Dies entschied das Landessozialgericht (LSG) Rheinland-Pfalz in Mainz kürzlich (L 5 KR 39/09), ließ allerdings wegen der grundsätzlichen Bedeutung der Sache die Revision zum Bundessozialgericht (BSG) in Kassel zu.
Der Klägerin waren Ende 2001 nach einem Unfall im Ober- und Unterkiefer vier Zahnimplantate eingesetzt worden. An den Implantaten ist ein entsprechender Zahnersatz befestigt. Die Krankenkasse war der Meinung, dass die Zahnreinigung nicht zu ihren Leistungspflichten gehöre.
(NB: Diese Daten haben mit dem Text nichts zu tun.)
(** X14.  A [DB] object that still holds an open connection does not
    connect again: each method pings the connection it holds.  When the
    ping returns, the statement runs on that connection, which is closed at
    the end, leaving the object idle.  When the ping raises, the method
    raises that exception at once: the statement is not run, and, the
    [try] not being entered, [close] is not called and the object keeps
    the connection. *)
Theorem a_held_connection_is_pinged
  (D : Driver) (self : db) (q : string) (params : list value)
  (st : state D) (c : connection D) :
  nth self (st_conn st) None = Some c ->
  drv_open D c (st_world st) = true ->
  match drv_ping D c (st_world st) with
  | (Ok _, _) =>
      on_held_connection q params self st (DB_fetch_all self q params st)
      /\ on_held_connection q params self st (DB_fetch_one self q params st)
      /\ on_held_connection q params self st (DB_execute self q params st)
  | (Raise e, w) =>
      let st' :=
        mkState w (st_conn st) (st_trace st ++ [mkEvent CPing (Some e)]) in
      DB_fetch_all self q params st = (Raise e, st')
      /\ DB_fetch_one self q params st = (Raise e, st')
      /\ DB_execute self q params st = (Raise e, st')
  end.
Proof.
  intros Hc Hopen.
  destruct (drv_ping D c (st_world st)) as [[[]|e] w] eqn:Hping.
  - split; [|split].
    + now apply DB_fetch_all_held with (c := c) (w1 := w).
    + now apply DB_fetch_one_held with (c := c) (w1 := w).
    + now apply DB_execute_held with (c := c) (w1 := w).
  - unfold DB_fetch_all, DB_fetch_one, DB_execute, bind.
    rewrite (DB_connect_held _ _ _ Hc Hopen), Hping.
    repeat split.
Qed.

(** X14 at an object of the scripted driver that holds a connection. *)
Lemma held_connection_at_holding :
  nth 0 (st_conn (holding always_ok)) None = Some tt
  /\ on_held_connection q_health [] 0%nat (holding always_ok)
       (DB_fetch_one 0%nat q_health [] (holding always_ok)).
Proof.
  split; [reflexivity|].
  exact (proj1 (proj2 (a_held_connection_is_pinged scripted 0%nat q_health []
                         (holding always_ok) tt eq_refl eq_refl))).
Defined.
Doch die Richter am Landessozialgericht bezogen sich bei ihrer Entscheidung auf ein Gutachten, demzufolge eine ordnungsgemäße Reinigung nur beim Entfernen der Implantate ist. Daher sei klar, dass die Klägerin damit überfordert sei und professionelle Hilfe in Anspruch nehmen müsse. Wie häufig, das müsse von Fall zu Fall entschieden werden.